First things first, just how much M&A have we seen? Of course the big deal on the table right now is Anglo-Australian miner BHP Billiton’s bid for Canadian fertiliser maker PotashCorp, weighing in at $39bn (£25bn). Then there is the proposed tie up between GDF Suez and International Power; Vedanta wants a majority of Cairn India; Korea’s KNOC has its eyes on Dana Petroleum; and Sanofi-Aventis is offering $18.4bn for Genzyme. And those are just the big ones. Of course, this activity has done little to boost the FTSE this month, as investors have been preoccupied with weak US data.

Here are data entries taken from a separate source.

(** * Momentum SGD update operators (caffe2/sgd/momentum_sgd_op.h)

    A shallow embedding of the kernel [momentum_sgd_update] and of the three
    operators built on it ([MomentumSGDOp], [MomentumSGDUpdateOp],
    [SparseMomentumSGDUpdateOp]), over a workspace of named blobs.

    - [float] is IEEE-754 binary32, given by the Standard Library's
      [SpecFloat] at precision 24 and maximal exponent 128, with the default
      rounding (to nearest, ties to even).
    - A tensor owns a list of elements; a [float*] is a blob name and an
      element offset, so that an operator run in place (the same blob name
      as input and as output) really shares its storage.
    - Code runs in a state-and-error monad over the workspace: a failed
      [CAFFE_ENFORCE] or an access outside a tensor's storage stops the run
      and leaves the workspace as it was at that point. *)

From Stdlib Require Import ZArith Lia Bool.
From Stdlib Require Import Floats.SpecFloat.
From stdpp Require Import gmap strings list.

Local Open Scope Z_scope.

(** ** binary32 arithmetic *)

Module F32.

Definition prec : Z := 24.
Definition emax : Z := 128.

Definition float : Type := spec_float.

Definition mul : float -> float -> float := SFmul prec emax.
Definition add : float -> float -> float := SFadd prec emax.
Definition sub : float -> float -> float := SFsub prec emax.

(** The [int] literal [1] converted to [float]. *)
Definition one : float := Eval cbv in SFone prec emax.
Definition zero : float := S754_zero false.

(** The C++ comparison [x == y]. *)
Definition eqb : float -> float -> bool := SFeqb.

Definition valid (x : float) : bool := valid_binary prec emax x.

(** Neither an infinity nor a NaN. *)
Definition is_finite (x : float) : bool :=
  match x with
  | S754_zero _ | S754_finite _ _ _ => true
  | _ => false
  end.

Definition is_zero (x : float) : bool :=
  match x with
  | S754_zero _ => true
  | _ => false
  end.

(** Dyadic literals [m * 2^e], rounded to binary32. *)
Definition of_Z (m : Z) (e : Z) : float := binary_normalize prec emax m e false.

End F32.

Export F32(float).

Arguments F32.mul : simpl never.
Arguments F32.add : simpl never.
Arguments F32.sub : simpl never.

Declare Scope f32_scope.
Delimit Scope f32_scope with f32.
Infix "*" := F32.mul : f32_scope.
Infix "+" := F32.add : f32_scope.
Infix "-" := F32.sub : f32_scope.

(** ** Tensors, blobs and the workspace *)

(** Modelled from the spec: the tensor class of the host framework
    (caffe2/core/tensor.h is not part of the sources).  A tensor has a shape
    and typed storage; [NoData] is a tensor whose storage has no element
    type yet, or one of a type that no operator here handles. *)
Inductive Storage :=
| FloatData (xs : list float)
| Int32Data (xs : list Z)
| Int64Data (xs : list Z)
| NoData.

Record Tensor := mkTensor { dims : list nat; storage : Storage }.

(** A blob holds a tensor or a value of some other type. *)
Inductive Blob :=
| TensorBlob (t : Tensor)
| OtherBlob.

Abbreviation Workspace := (gmap string Blob).
(** ** [BigInt(s)] on a string (StringToBigInt); [None] is the SyntaxError.

    [parse_all] wants a non-empty string made of digits only. *)
Definition parse_all (radix : Z) (s : jsstring) : option Z :=
  match s with
  | [] => None
  | _ =>
      fold_left
        (fun acc c =>
           match acc, radix_digit radix c with
           | Some a, Some d => Some (radix * a + d)
           | _, _ => None
           end)
        s (Some 0)
  end.

Definition nondecimal_radix (x : code_unit) : option Z :=
  if (x =? 120)%N || (x =? 88)%N then Some 16        (* 0x 0X *)
  else if (x =? 111)%N || (x =? 79)%N then Some 8    (* 0o 0O *)
  else if (x =? 98)%N || (x =? 66)%N then Some 2     (* 0b 0B *)
  else None.

Definition BigInt (s : jsstring) : option Z :=
  let t := trim s in
  match t with
  | [] => Some 0
  | c :: r =>
      if (c =? 45)%N then option_map Z.opp (parse_all 10 r)
      else if (c =? 43)%N then parse_all 10 r
      else
        match r with
        | x :: digits =>
            match (if (c =? 48)%N then nondecimal_radix x else None) with
            | Some radix => parse_all radix digits
            | None => parse_all 10 t
            end
        | [] => parse_all 10 t
        end
  end.

(** [Number(b)] for a BigInt. *)
Definition Number (b : Z) : number := round_double b.

(** [b.toString()] for a BigInt: decimal, with a minus sign. *)
Fixpoint uint_units (d : Decimal.uint) : jsstring :=
  match d with
  | Decimal.Nil => []
  | Decimal.D0 d' => 48%N :: uint_units d'
  | Decimal.D1 d' => 49%N :: uint_units d'
  | Decimal.D2 d' => 50%N :: uint_units d'
  | Decimal.D3 d' => 51%N :: uint_units d'
  | Decimal.D4 d' => 52%N :: uint_units d'
  | Decimal.D5 d' => 53%N :: uint_units d'
  | Decimal.D6 d' => 54%N :: uint_units d'
  | Decimal.D7 d' => 55%N :: uint_units d'
  | Decimal.D8 d' => 56%N :: uint_units d'
  | Decimal.D9 d' => 57%N :: uint_units d'
  end.

Definition BigInt_toString (b : Z) : jsstring :=
  match b with
  | Z0 => [48%N]
  | Zpos p => uint_units (Pos.to_uint p)
  | Zneg p => 45%N :: uint_units (Pos.to_uint p)
  end.

(** ** [String.fromCharCode(n)]: ToUint16. *)
Definition fromCharCode (n : number) : code_unit :=
  match n with
  | Fin z => Z.to_N (z mod 65536)
  | _ => 0%N
  end.

End JS.
Import JS.

(* ===================================================================== *)
(** * Exceptions, JSON values, the EIP-1193 provider *)
(* ===================================================================== *)

(** What a function of these sources can throw, or a returned promise reject
    with. *)
Inductive exn : Type :=
| Error (message : jsstring)                  (* [throw new Error(message)] *)
| SyntaxError                                 (* [BigInt] on a malformed literal *)
| InvalidCharacterError                       (* [atob] / [btoa] *)
| ProviderRpcError (code : Z) (message : jsstring).
                                              (* [provider.request] rejected *)

(** Object literals keep their keys in insertion order. *)
#[local] Unset Elimination Schemes.
Inductive json : Type :=
| JString (s : jsstring)
| JNumber (n : number)
| JArray (items : list json)
| JObject (fields : list (string * json)).
#[local] Set Elimination Schemes.

Definition field_of (fields : list (string * json)) (key : string)
  : option json :=
  match find (fun kv => String.eqb (fst kv) key) fields with
  | Some kv => Some (snd kv)
  | None => None
  end.

(** [o.key] *)
Definition jget (o : json) (key : string) : option json :=
  match o with
  | JObject fields => field_of fields key
  | _ => None
  end.

(** [o.k1.k2...] *)
Fixpoint jpath (o : json) (keys : list string) : option json :=
  match keys with
  | [] => Some o
  | k :: keys' =>
      match jget o k with
      | Some o' => jpath o' keys'
      | None => None
      end
  end.

Module Provider.

(** The requests these sources send through [provider.request]. An
    [eth_call] always carries the block tag ['latest']. *)
Inductive Request : Type :=
| eth_accounts
| eth_requestAccounts
| eth_chainId
| eth_call (to data : jsstring)
| eth_signTypedData_v4 (signer typedData : jsstring).

(** The type each response is cast to ([as string[]], [as string]). *)
Definition response (r : Request) : Type :=
  match r with
  | eth_accounts | eth_requestAccounts => list jsstring
  | _ => jsstring
  end.

(** [EIP1193Provider]: an external object with a state of its own. *)
Record EIP1193Provider (World : Type) : Type := {
  request : forall r : Request, World -> (exn + response r) * World
}.
Arguments request {World} _ _ _.

(** The state an async function runs in: the provider's state and the
    requests sent so far. *)
Record St (World : Type) : Type := mkSt {
  world : World;
  trace : list Request
}.
Arguments mkSt {World} _ _.
Arguments world {World} _.
Arguments trace {World} _.

(** An async function: it resolves ([inr]) or rejects ([inl]). *)
Definition M (World A : Type) : Type := St World -> (exn + A) * St World.

Section Monad.
Context {World : Type}.

Definition ret {A} (a : A) : M World A := fun s => (inr a, s).

Definition throw {A} (e : exn) : M World A := fun s => (inl e, s).

Definition bind {A B} (m : M World A) (k : A -> M World B) : M World B :=
  fun s =>
    match m s with
    | (inl e, s') => (inl e, s')
    | (inr a, s') => k a s'
    end.

(** [try { m } catch { h }]: what [m] did to the provider stays done. *)
Definition try_catch {A} (m : M World A) (h : exn -> M World A) : M World A :=
  fun s =>
    match m s with
    | (inl e, s') => h e s'
    | (inr a, s') => (inr a, s')
    end.

(** A synchronous computation that may throw. *)
Definition lift {A} (r : exn + A) : M World A := fun s => (r, s).

(** [await provider.request({method, params})] *)
Definition provider_request (provider : EIP1193Provider World) (r : Request)
  : M World (response r) :=
  fun s =>
    let (o, w') := request provider r (world s) in
    (o, mkSt w' (trace s ++ [r])).
End Monad.

Module Notations.
Notation "x <- m ;; k" := (bind m (fun x => k))
  (at level 61, m at next level, right associativity).
End Notations.

End Provider.
Import Provider Provider.Notations.

(** [BigInt(s)] where the SyntaxError is thrown. *)
Definition BigInt_or_throw (s : jsstring) : exn + Z :=
  match BigInt s with
  | Some b => inr b
  | None => inl SyntaxError
  end.

(** [a === b] on strings. *)
Fixpoint str_eqb (a b : jsstring) : bool :=
  match a, b with
  | [], [] => true
  | x :: a', y :: b' => (x =? y)%N && str_eqb a' b'
  | _, _ => false
  end.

There are lots of reasons for one company to buy another: cut costs, faster growth, diversification, access to new management and the list goes on. Some suggest that companies are simply awash with cash and M&A is the result, but there is still a lot of debt funding being used. Some suggest that the recent surge has been driven simply by cheap money. But does that really stack up? If you believe money is cheap then surely it has been cheap for a while. The Bank of England base rate has been 0.5 per cent since March 2009. If you believe that base rates are no reliable indicator of the cost of debt to corporates then you argue that the credit environment remains tight and that has not suddenly changed in August. Certainly management will be weighing up whether it is cheaper to buy or to build new business, but to say money is cheap is too simplistic.
So perhaps we should look at August’s M&A mini-boom as a bullish signal. The logic being that if companies feel confident enough to do big deals then their underlying businesses must be doing ok. But even BHP Billiton is cautious about the short-term outlook for the global economy.
Whatever the reasons behind this month’s uptick in takeover activity, the private equity players who were so key to the 2005-7 boom are a shadow of their former selves. But don’t write them off entirely. CVC Capital Partners is in the process of doing a number of deals worth more than a billion dollars in the infrastructure and food and drink markets and Onex Partners are trying to buy auto-parts supplier Tomkins. An M&A boom in August, these are strange times indeed.